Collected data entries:
(* ===== verification/Trace.v ===== *)
(** * Trace-based liveness extraction

    [getLiveRangesFromMemEvents] of [memory_planning.cpp:301-330] sweeps the
    event trace recorded by the tracing allocator, pairs each [Free] with
    the [Allocate] of the same pointer and emits one live range per pair;
    [collectLiveRangesPerNode] (lines 274-299) groups the ranges by the
    frame (operator invocation) that allocated them.  The sweep is modelled
    as the source writes it: it never erases a matched allocation (the
    spec's sweep, section 4.C, does), so its final [allocs.empty()]
    assertion fails on every non-empty trace. *)

From S2P Require Import Prelude Arena.

(** ** The sweep of the source *)

(** The open allocations, keyed by printed pointer
    ([std::unordered_map<std::string, MemEvent>]), the ranges with their
    sizes and the ranges with their frames. *)
Definition SweepState : Type :=
  (list (string * MemEvent) * Managed * list (LiveRange * FrameNodeId))%type.

Definition is_allocate (e : MemEvent) : bool :=
  match me_type e with Allocate => true | Free => false end.

(** The loop body ([memory_planning.cpp:310-326]).  The assertion's second
    argument, [alloc.node_header == mem_event.node_header], is the message
    of [TORCH_INTERNAL_ASSERT], not part of its condition; nothing is
    erased from [allocs]. *)
Definition sweep_step (st : SweepState) (mem_event : MemEvent) : result SweepState :=
  let '(allocs, managed_live_ranges, live_range_node_header) := st in
  match me_type mem_event with
  | Allocate =>
      Ok (assoc_insert (me_ptr_addr mem_event) mem_event allocs,
          managed_live_ranges, live_range_node_header)
  | Free =>
      match assoc_find (me_ptr_addr mem_event) allocs with
      | None => Abort "allocs.count(mem_event.ptr_addr) > 0"
      | Some alloc =>
          (assert! is_allocate alloc && (me_size alloc =? me_size mem_event) &&
                   (me_time alloc <? me_time mem_event) &&
                   String.eqb (me_node_schema alloc) (me_node_schema mem_event)
           as "alloc.type == Allocate && alloc.size == mem_event.size && ..." ;;
           let lvr := mkLiveRange (me_time alloc) (me_time mem_event) in
           Ok (allocs, assoc_insert lvr (me_size alloc) managed_live_ranges,
               live_range_node_header ++
               [(lvr, mkFrameNodeId (me_time alloc) (me_node_schema alloc) (me_node_header alloc))]))%mp
      end
  end.

(** [getLiveRangesFromMemEvents]: the sweep, then [allocs.empty()]. *)
Definition getLiveRangesFromMemEvents (mem_events : list MemEvent)
    : result (Managed * list (LiveRange * FrameNodeId)) :=
  (st <-? fold_result sweep_step mem_events ([], [], []) ;;
   let '(allocs, managed_live_ranges, live_range_node_header) := st in
   assert! (match allocs with [] => true | _ :: _ => false end) as "allocs.empty()" ;;
   Ok (managed_live_ranges, live_range_node_header))%mp.

(** ** Grouping ranges by frame *)

(** [collectLiveRangesPerNode]: group by frame
    ([node_live_ranges[frame_node_id].emplace_back(lvr)]), sort each group
    by [begin], sort the groups by [pc].  The iteration order of the
    [unordered_map] is the order of first occurrence here; [std::sort] is
    modelled by a stable merge sort, one of the orders it may produce. *)
Definition group_step (acc : list (FrameNodeId * list LiveRange)) (item : LiveRange * FrameNodeId)
    : list (FrameNodeId * list LiveRange) :=
  let '(old, acc') := assoc_get_default [] item.2 acc in
  assoc_set item.2 (old ++ [item.1]) acc'.

Definition group_frame_le (a b : FrameNodeId * list LiveRange) : Prop := frame_le a.1 b.1.

#[export] Instance group_frame_le_dec : RelDecision group_frame_le.
Proof. intros a b. unfold group_frame_le. apply _. Defined.
#[export] Instance group_frame_le_total : Total group_frame_le.
Proof. intros a b. unfold group_frame_le, frame_le. lia. Qed.
#[export] Instance group_frame_le_trans : Transitive group_frame_le.
Proof. intros a b c. unfold group_frame_le, frame_le. lia. Qed.

Definition collectLiveRangesPerNode (live_range_node_header : list (LiveRange * FrameNodeId))
    : list (FrameNodeId * list LiveRange) :=
  let node_live_ranges := fold_left group_step live_range_node_header [] in
  let collected := map (fun item => (item.1, merge_sort lr_start_le item.2)) node_live_ranges in
  merge_sort group_frame_le collected.

(** The ranges the trace records for frame [f], in trace order. *)
Definition frame_ranges (f : FrameNodeId) (l : list (LiveRange * FrameNodeId)) : list LiveRange :=
  map fst (List.filter (fun p => bool_decide (p.2 = f)) l).

(** ** Lemmas on the source's sweep *)

Lemma sweep_step_allocs st e st' :
  sweep_step st e = Ok st' ->
  (st.1.1 <> [] -> st'.1.1 <> []) /\ (me_type e = Allocate -> st'.1.1 <> []).
Proof.
  destruct st as [[allocs m] h]. simpl.
  destruct (me_type e) eqn:Ht.
  - intros [= <-]. simpl. unfold assoc_insert.
    destruct (assoc_mem _ _) eqn:E.
    + destruct allocs; [discriminate E|]. split; intros; discriminate.
    + split; intros; by destruct allocs.
  - destruct (assoc_find _ _); [|done].
    destruct (_ && _); simpl; [|done]. intros [= <-]. simpl. split; [done|congruence].
Qed.

(** Once an allocation has been recorded, the open map stays non-empty. *)
Lemma sweep_allocs_nonempty l st st' :
  fold_result sweep_step l st = Ok st' -> st.1.1 <> [] -> st'.1.1 <> [].
Proof.
  intros Hf Hne. apply (fold_result_inv sweep_step (fun s => s.1.1 <> []) l st st'); try done.
  intros x b x' Hx Hs. exact (proj1 (sweep_step_allocs x b x' Hs) Hx).
Qed.

Lemma sweep_allocate_nonempty l st st' :
  fold_result sweep_step l st = Ok st' ->
  (exists e, e ∈ l /\ me_type e = Allocate) -> st'.1.1 <> [].
Proof.
  revert st. induction l as [|e l IH]; intros st Hf [e' [Hin Ht]]; [by apply elem_of_nil in Hin|].
  simpl in Hf. destruct (sweep_step st e) as [x|] eqn:Hs; simpl in Hf; [|done].
  apply elem_of_cons in Hin as [->|Hin].
  - apply (sweep_allocs_nonempty l x); [done|]. exact (proj2 (sweep_step_allocs st e x Hs) Ht).
  - apply (IH x); eauto.
Qed.

(** The source's sweep never erases a matched allocation, so its final
    assertion [allocs.empty()] fails on every non-empty trace: either an
    [Allocate] was recorded and is still in the map, or the first event is
    a [Free] with no recorded allocation. *)
Lemma getLiveRangesFromMemEvents_aborts (mem_events : list MemEvent) :
  mem_events <> [] -> is_ok (getLiveRangesFromMemEvents mem_events) = false.
Proof.
  intros Hne. unfold getLiveRangesFromMemEvents.
  destruct (fold_result sweep_step mem_events ([], [], [])) as [[[allocs m] h]|] eqn:Hf;
    simpl; [|done].
  destruct (existsb is_allocate mem_events) eqn:Ha.
  - apply existsb_exists in Ha as (e & Hin & Hal).
    assert (Hne' : (allocs, m, h).1.1 <> []).
    { apply (sweep_allocate_nonempty mem_events ([], [], [])); [done|].
      exists e. split; [by apply list_elem_of_In|]. unfold is_allocate in Hal.
      by destruct (me_type e). }
    simpl in Hne'. by destruct allocs.
  - exfalso. destruct mem_events as [|e l]; [done|]. simpl in Hf, Ha.
    destruct (me_type e) eqn:Ht; [unfold is_allocate in Ha; by rewrite Ht in Ha|].
    simpl in Hf. discriminate.
Qed.

(** What the loop records is consistent: every range is non-empty and
    every frame's [pc] is its range's [begin]. *)
Definition sweep_records_ok (st : SweepState) : Prop :=
  (forall lvr sz, In (lvr, sz) st.1.2 -> lr_begin lvr < lr_end lvr) /\
  (forall lvr f, In (lvr, f) st.2 -> lr_begin lvr < lr_end lvr /\ fn_pc f = lr_begin lvr).

Lemma sweep_step_records_ok st e st' :
  sweep_records_ok st -> sweep_step st e = Ok st' -> sweep_records_ok st'.
Proof.
  destruct st as [[allocs m] h]. intros [Hm Hh]. unfold sweep_step.
  destruct (me_type e); [intros [= <-]; by split|].
  destruct (assoc_find (me_ptr_addr e) allocs) as [a|]; [|discriminate].
  destruct (is_allocate a && _ && _ && _) eqn:Hc; cbn; [|discriminate].
  intros [= <-]. apply andb_true_iff in Hc as [Hc _]. apply andb_true_iff in Hc as [_ Hlt].
  apply Z.ltb_lt in Hlt. split; cbn [fst snd].
  - intros lvr sz [[= -> _]|Hin]%assoc_insert_In; [done|by apply (Hm lvr sz)].
  - intros lvr f [Hin|[[= <- <-]|[]]]%in_app_or; [by apply (Hh lvr f)|done].
Qed.

(** The spec's trace scenario (section 8). *)
Definition spec_trace : list MemEvent :=
  [mkMemEvent 1 "" "X" "s" "h" 16 Allocate; mkMemEvent 2 "" "Y" "s" "h" 8 Allocate;
   mkMemEvent 5 "" "Y" "s" "h" 8 Free; mkMemEvent 9 "" "X" "s" "h" 16 Free].

(** ** Grouping by frame *)

Lemma frame_ranges_cons f lvr f' l :
  frame_ranges f ((lvr, f') :: l) = if decide (f' = f) then lvr :: frame_ranges f l else frame_ranges f l.
Proof. unfold frame_ranges. simpl. by case_bool_decide; case_decide. Qed.

Lemma frame_ranges_nil f l : f ∉ map snd l -> frame_ranges f l = [].
Proof.
  induction l as [|[lvr f'] l IH]; intros Hf; [done|].
  rewrite frame_ranges_cons. case_decide; [set_solver|]. apply IH. set_solver.
Qed.

(** One step of the grouping loop appends the range to its frame's list,
    creating the list on first sight. *)
Lemma group_step_find acc (item : LiveRange * FrameNodeId) f :
  assoc_find f (group_step acc item) =
  if decide (f = item.2) then Some (default [] (assoc_find f acc) ++ [item.1]) else assoc_find f acc.
Proof.
  destruct item as [lvr f']. unfold group_step, assoc_get_default. simpl.
  destruct (decide (f = f')) as [<-|Hne].
  - destruct (assoc_find f acc) eqn:E; by rewrite assoc_find_set_eq.
  - destruct (assoc_find f' acc) eqn:E; rewrite assoc_find_set_ne by congruence; [done|].
    rewrite assoc_find_app. destruct (assoc_find f acc); [done|]. simpl. by rewrite decide_False.
Qed.

Lemma group_step_NoDup acc item :
  NoDup (map fst acc) -> NoDup (map fst (group_step acc item)).
Proof.
  intros Hnd. unfold group_step, assoc_get_default.
  destruct (assoc_find item.2 acc) eqn:E; apply assoc_set_NoDup; [done|].
  apply assoc_find_None in E. rewrite map_app. apply NoDup_app.
  split_and!; [done| |apply NoDup_singleton]. set_solver.
Qed.

Lemma group_fold_find l acc f :
  assoc_find f (fold_left group_step l acc) =
  if decide (f ∈ map snd l) then Some (default [] (assoc_find f acc) ++ frame_ranges f l)
  else assoc_find f acc.
Proof.
  revert acc. induction l as [|[lvr f'] l IH]; intros acc; simpl; [done|].
  rewrite IH, !group_step_find, frame_ranges_cons. simpl.
  destruct (decide (f = f')) as [<-|Hne].
  - destruct (decide (f = f)) as [_|]; [|done].
    destruct (decide (f ∈ map snd l)) as [Hin|Hin]; destruct (decide (f ∈ f :: map snd l));
      try set_solver; simpl.
    + by rewrite <- app_assoc.
    + by rewrite frame_ranges_nil.
  - destruct (decide (f = f')); [congruence|]. destruct (decide (f' = f)); [congruence|].
    destruct (decide (f ∈ map snd l)), (decide (f ∈ f' :: map snd l)); first [done|set_solver].
Qed.

Lemma group_fold_NoDup l acc :
  NoDup (map fst acc) -> NoDup (map fst (fold_left group_step l acc)).
Proof.
  revert acc. induction l as [|item l IH]; intros acc Hnd; simpl; [done|].
  by apply IH, group_step_NoDup.
Qed.


(** C23. [collectLiveRangesPerNode] groups the ranges by frame: the groups
    come sorted by [pc], one per frame that occurs in its input, and the
    group of a frame is sorted by [begin] and holds exactly the ranges the
    input pairs with that frame (with their multiplicities). *)
Theorem collectLiveRangesPerNode_groups (live_range_node_header : list (LiveRange * FrameNodeId)) :
  let out := collectLiveRangesPerNode live_range_node_header in
  Sorted group_frame_le out /\ NoDup (map fst out) /\
  (forall f, f ∈ map fst out <-> f ∈ map snd live_range_node_header) /\
  (forall f lvrs, (f, lvrs) ∈ out ->
     Sorted lr_start_le lvrs /\ lvrs ≡ₚ frame_ranges f live_range_node_header).
Proof.
  intros out. unfold out, collectLiveRangesPerNode.
  set (nlr := fold_left group_step live_range_node_header []).
  set (collected := map (fun item => (item.1, merge_sort lr_start_le item.2)) nlr).
  assert (Hnd : NoDup (map fst nlr)) by (apply group_fold_NoDup; constructor).
  assert (Hfind : forall f, assoc_find f nlr =
            if decide (f ∈ map snd live_range_node_header)
            then Some (frame_ranges f live_range_node_header) else None)
    by (intros f; apply group_fold_find).
  assert (Hp : merge_sort group_frame_le collected ≡ₚ collected) by apply merge_sort_Permutation.
  assert (Hkeys : map fst collected = map fst nlr) by (unfold collected; by rewrite map_map).
  split_and!.
  - apply (Sorted_merge_sort group_frame_le).
  - by rewrite Hp, Hkeys.
  - intros f. rewrite Hp, Hkeys. split; intros Hin.
    + destruct (decide (f ∈ map snd live_range_node_header)) as [|Hn]; [done|].
      specialize (Hfind f). rewrite decide_False in Hfind by done.
      by apply assoc_find_None in Hfind.
    + destruct (assoc_find f nlr) eqn:E.
      * apply assoc_find_In in E. apply list_elem_of_In, in_map_iff. by exists (f, l).
      * rewrite Hfind, decide_True in E by done. discriminate.
  - intros f lvrs Hin. rewrite Hp in Hin. unfold collected in Hin.
    apply list_elem_of_In, in_map_iff in Hin as ([f' lvrs0] & [= <- <-] & Hin).
    pose proof (assoc_find_In_NoDup f' lvrs0 nlr Hnd Hin) as E. rewrite Hfind in E.
    case_decide; [|discriminate]. injection E as <-. simpl.
    split; [apply (Sorted_merge_sort lr_start_le)|apply merge_sort_Permutation].
Qed.

(** ** What the sweep records *)

(** C16. Whatever the trace, well formed or not, every range the loop of
    [getLiveRangesFromMemEvents] has recorded when it completes is
    non-empty ([begin < end], the assertion's [alloc.time <
    mem_event.time]) and is paired with a frame whose [pc] is its
    [begin]: the loop never records a pair its assertion rejects. *)
Theorem sweep_records_consistent (mem_events : list MemEvent) (st : SweepState) :
  fold_result sweep_step mem_events ([], [], []) = Ok st -> sweep_records_ok st.
Proof.
  apply fold_result_inv; [exact sweep_step_records_ok|].
  split; cbn; [by intros ?? []|by intros ?? []].
Qed.

Lemma sweep_records_consistent_witness :
  exists st, fold_result sweep_step spec_trace ([], [], []) = Ok st /\ sweep_records_ok st.
Proof.
  destruct (fold_result sweep_step spec_trace ([], [], [])) as [st|e] eqn:E.
  - exists st. split; [reflexivity|]. exact (sweep_records_consistent spec_trace st E).
  - vm_compute in E. discriminate.
Defined.
(* ===== verification/Materialize.v ===== *)
(** * Plan materialisation and the two planning drivers

    The last stage of the planner ([memory_planning.cpp:84-176]) writes the
    plan into the graph: [insertAllocStorageNode] puts one
    [prim::AllocateStorage] node of the arena's total size at the front,
    [insertAllocTensorNodes] puts one [prim::AllocateTensor] node before the
    producer of every managed value and gives the producer its output as an
    extra input.  [planMemory] (lines 374-432) composes the stages;
    trace mode is in [TraceMode.v].  All of it
    runs in the exception-state monad over the graph: a check that fails
    half way leaves the nodes already inserted in the graph.  The theorems
    about the static pipeline use linear scan and greedy by size only
    through their contract [PackerCorrect]. *)

From S2P Require Import Prelude Arena Packing Graph Liveness Trace.

(** [enum class Strategy]. *)
Inductive Strategy := NAIVE | LINEAR_SCAN | GREEDY_BY_SIZE | GREEDY_BY_BREADTH.

(** ** Node construction *)

(** [insertAllocStorageNode] ([memory_planning.cpp:84-98]): create the
    storage node, record the total size and the device the graph runs on
    (the host when none is found), and insert it before the first node. *)
Definition insertAllocStorageNode (total_size : Z) : GraphM Node :=
  (storage <-! gcreate KAllocateStorage 1 ;;
   let storage := node_set_attr "total_size" (AInt total_size) storage in
   g <-! eget ;;
   let device := match g_device g with Some d => d | None => kCPU end in
   let storage := node_set_attr "device" (AInt device) storage in
   _ <-! ginsertFront storage ;;
   eret storage)%mp.

Definition region_of (allocations : Plan) (lvr : LiveRange) : Region :=
  match assoc_find lvr allocations with Some r => r | None => mkRegion 0 0 end.
(* ===== verification/Allocator.v ===== *)
(** * The allocators of [MemoryPlanningAllocator.cpp]

    Two allocators replace a device's allocator for a while.
    - [MemoryPlanningAllocator] replays a plan: [push_allocation] pushes the
      address of a slice of the arena on a stack, [allocate] pops it and
      checks the requested size.
    - [MemoryTracingAllocator] records a trace: it forwards each allocation
      to the allocator it replaced and appends an [Allocate] event; the
      deleter of the returned pointer appends a [Free] event.
      [WithProfileAllocationsGuard] installs it and, when destroyed,
      reinstalls the original allocator.
    The device registry ([c10::GetAllocator] / [c10::SetAllocator]) holds
    references to allocator objects, so the model keeps an explicit store
    of objects with their identities and liveness: installing an object and
    then destroying it leaves the registry pointing at a dead object.  An
    allocation returns a [DataPtr] carrying its deleter ([DoNothing], the
    device allocator's, or the tracer's lambda); [release] is its
    destructor, and a device allocator keeps the blocks it has handed out,
    so that a block freed while a pointer to it is still in use shows. *)

From stdpp Require Import pretty.
From S2P Require Import Prelude Arena Trace.

(** ** The replay allocator *)

(** [MemoryPlanningAllocator]'s state: its device and its stack of
    [(size, address)] pairs, top first. *)
Record PlanningAllocator := mkPlanningAllocator {
  pa_device : Z; pa_allocs : list (Z * Z) }.

(** ** Data pointers *)

(** The deleters of the pointers the allocators hand out: [DoNothing]
    ([MemoryPlanningAllocator.cpp:8-10]), the device allocator's own, and
    the lambda of [MemoryTracingAllocator::allocate] (lines 81-92) with
    the tracer and the size it captures. *)
Inductive Deleter :=
| DoNothing
| RawDeleter (alloc : nat)
| TracerDeleter (tracer : nat) (nbytes : Z).

(** [at::DataPtr]: the address, the deleter its destructor runs, the
    device. *)
Record DataPtr := mkDataPtr { dp_data : Z; dp_deleter : Deleter; dp_device : Z }.

(** The free function [raw_deleter()] ([lines 49-51]). *)
Definition raw_deleter : Deleter := DoNothing.

(** [MemoryPlanningAllocator::raw_deleter] ([lines 34-36]) returns
    [Allocator::raw_deleter()], which is [nullptr]. *)
Definition MemoryPlanningAllocator_raw_deleter : option Deleter := None.

(** [timeSinceEpoch] ([lines 12-17]): a [system_clock] time point, counted
    in the clock's nanoseconds, as [int64_t] microseconds; [duration_cast]
    truncates toward zero.  Nothing in the file calls it: events are
    stamped with the frame's [pc]. *)
Definition timeSinceEpoch (t_ns : Z) : Z := Z.quot t_ns 1000.

Lemma timeSinceEpoch_floor t_ns :
  0 <= t_ns -> 1000 * timeSinceEpoch t_ns <= t_ns < 1000 * timeSinceEpoch t_ns + 1000.
Proof.
  intros Ht. unfold timeSinceEpoch. rewrite Z.quot_div_nonneg by lia.
  pose proof (Z.mod_pos_bound t_ns 1000). pose proof (Z.div_mod t_ns 1000). lia.
Qed.

(** [push_allocation] ([MemoryPlanningAllocator.cpp:38-47]). *)
Definition push_allocation (buffer_base size offset device_type : Z)
    : estate PlanningAllocator unit :=
  (a <-! eget ;;
   _ <-! echeck (device_type =? pa_device a) "device_type == device_type_" ;;
   eput (mkPlanningAllocator (pa_device a) ((size, buffer_base + offset) :: pa_allocs a)))%mp.

(** [allocate] ([MemoryPlanningAllocator.cpp:25-32]): the top is popped
    before the size is checked, so a failed check has consumed it;
    [top()] of an empty stack is undefined and modelled as a failure.  The
    pointer's deleter is [DoNothing]: the slice goes back to no one. *)
Definition planning_allocate (nbytes : Z) : estate PlanningAllocator DataPtr :=
  (a <-! eget ;;
   match pa_allocs a with
   | [] => ethrow "top() of an empty stack"
   | (size, data) :: rest =>
       _ <-! eput (mkPlanningAllocator (pa_device a) rest) ;;
       _ <-! echeck (size =? nbytes) "size == nbytes" ;;
       eret (mkDataPtr data DoNothing (pa_device a))
   end)%mp.

(** ** Allocator objects and the device registry *)

(** The allocator objects: a device's raw allocator (a bump allocator
    with the blocks it has handed out and not had back, by address), a
    [MemoryTracingAllocator] with [orig_allocator_], [allocation_traces_]
    and [allocations_], and a [MemoryPlanningAllocator] with
    [orig_allocator_] and its state. *)
Inductive AllocObj :=
| RawAlloc (next : Z) (blocks : list (Z * Z))
| TracingAlloc (orig : nat) (traces : list MemEvent) (allocations : list (Z * Z))
| PlanningAlloc (orig : nat) (st : PlanningAllocator).

(** The objects by identity, the identities still alive, the device
    registry and the next identity. *)
Record World := mkWorld {
  w_store : list (nat * AllocObj); w_live : list nat;
  w_registry : list (Z * nat); w_fresh : nat }.

Definition set_store (id : nat) (o : AllocObj) (w : World) : World :=
  mkWorld (assoc_set id o (w_store w)) (w_live w) (w_registry w) (w_fresh w).

(** [c10::SetAllocator(device, a)]. *)
Definition SetAllocator (dev : Z) (id : nat) (w : World) : World :=
  mkWorld (w_store w) (w_live w) (assoc_set dev id (w_registry w)) (w_fresh w).

(** A new object. *)
Definition new_obj (o : AllocObj) : estate World nat :=
  fun w => (Ok (w_fresh w),
            mkWorld ((w_fresh w, o) :: w_store w) (w_fresh w :: w_live w)
                    (w_registry w) (S (w_fresh w))).

(** The end of an object's lifetime. *)
Definition destroy (id : nat) : estate World unit :=
  emodify (fun w => mkWorld (w_store w) (List.filter (fun i => negb (Nat.eqb i id)) (w_live w))
                            (w_registry w) (w_fresh w)).

Definition live_obj (id : nat) (w : World) : option AllocObj :=
  if existsb (Nat.eqb id) (w_live w) then assoc_find id (w_store w) else None.

(** The raw allocator's deleter: the block at [ptr] is free again. *)
Definition raw_free (alloc : nat) (ptr : Z) : estate World unit :=
  (w <-! eget ;;
   match live_obj alloc w with
   | Some (RawAlloc next blocks) =>
       emodify (set_store alloc (RawAlloc next (List.filter (fun b => negb (b.1 =? ptr)) blocks)))
   | _ => ethrow "use of a destroyed allocator"
   end)%mp.

(** The [MemoryTracingAllocator] constructor ([lines 60-63]): remember the
    device's current allocator and install this object in its place. *)
Definition MemoryTracingAllocator_new (dev : Z) : estate World nat :=
  (w <-! eget ;;
   match assoc_find dev (w_registry w) with
   | None => ethrow "no allocator for the device"
   | Some orig =>
       id <-! new_obj (TracingAlloc orig [] []) ;;
       _ <-! emodify (SetAllocator dev id) ;;
       eret id
   end)%mp.

(** The [MemoryPlanningAllocator] constructor ([lines 19-23]): remember
    the device's current allocator and install this object in its place;
    the stack starts empty. *)
Definition MemoryPlanningAllocator_new (dev : Z) : estate World nat :=
  (w <-! eget ;;
   match assoc_find dev (w_registry w) with
   | None => ethrow "no allocator for the device"
   | Some orig =>
       id <-! new_obj (PlanningAlloc orig (mkPlanningAllocator dev [])) ;;
       _ <-! emodify (SetAllocator dev id) ;;
       eret id
   end)%mp.

(** A method of the live [MemoryPlanningAllocator] object [id], run on
    its state: the state it leaves is written back whether it returns or
    throws ([allocs_] is [mutable], popped before the check). *)
Definition planning_call {A} (id : nat) (m : estate PlanningAllocator A) : estate World A :=
  fun w =>
    match live_obj id w with
    | Some (PlanningAlloc orig pa) => let '(r, pa') := m pa in (r, set_store id (PlanningAlloc orig pa') w)
    | _ => (Abort "not a live planning allocator", w)
    end.

(** The implicitly generated copy constructor: the same fields, a new
    identity, no registration. *)
Definition copy_obj (src : nat) : estate World nat :=
  (w <-! eget ;;
   match live_obj src w with
   | None => ethrow "copy of a dead object"
   | Some o => new_obj o
   end)%mp.

(** [WithProfileAllocationsGuard]'s constructor ([lines 104-108]):
    [std::make_shared<MemoryTracingAllocator>(MemoryTracingAllocator{device_type})]
    constructs a temporary (which installs itself), copies it into the
    shared object, and destroys the temporary at the end of the full
    expression; [tracer_] is the copy. *)
Definition WithProfileAllocationsGuard_new (dev : Z) : estate World nat :=
  (tmp <-! MemoryTracingAllocator_new dev ;;
   tracer <-! copy_obj tmp ;;
   _ <-! destroy tmp ;;
   eret tracer)%mp.

(** [getAllocationTraces] ([lines 110-112]). *)
Definition getAllocationTraces (tracer : nat) : estate World (list MemEvent) :=
  (w <-! eget ;;
   match live_obj tracer w with
   | Some (TracingAlloc _ traces _) => eret traces
   | _ => ethrow "not a live tracing allocator"
   end)%mp.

PROBLEM TO WORK ON: Among the entries, find every line holding "DoNothing" and return it.

RESULT OF THE EXERCISE:
    allocation returns a [DataPtr] carrying its deleter ([DoNothing], the
(** The deleters of the pointers the allocators hand out: [DoNothing]
| DoNothing
Definition raw_deleter : Deleter := DoNothing.
    pointer's deleter is [DoNothing]: the slice goes back to no one. *)
       eret (mkDataPtr data DoNothing (pa_device a))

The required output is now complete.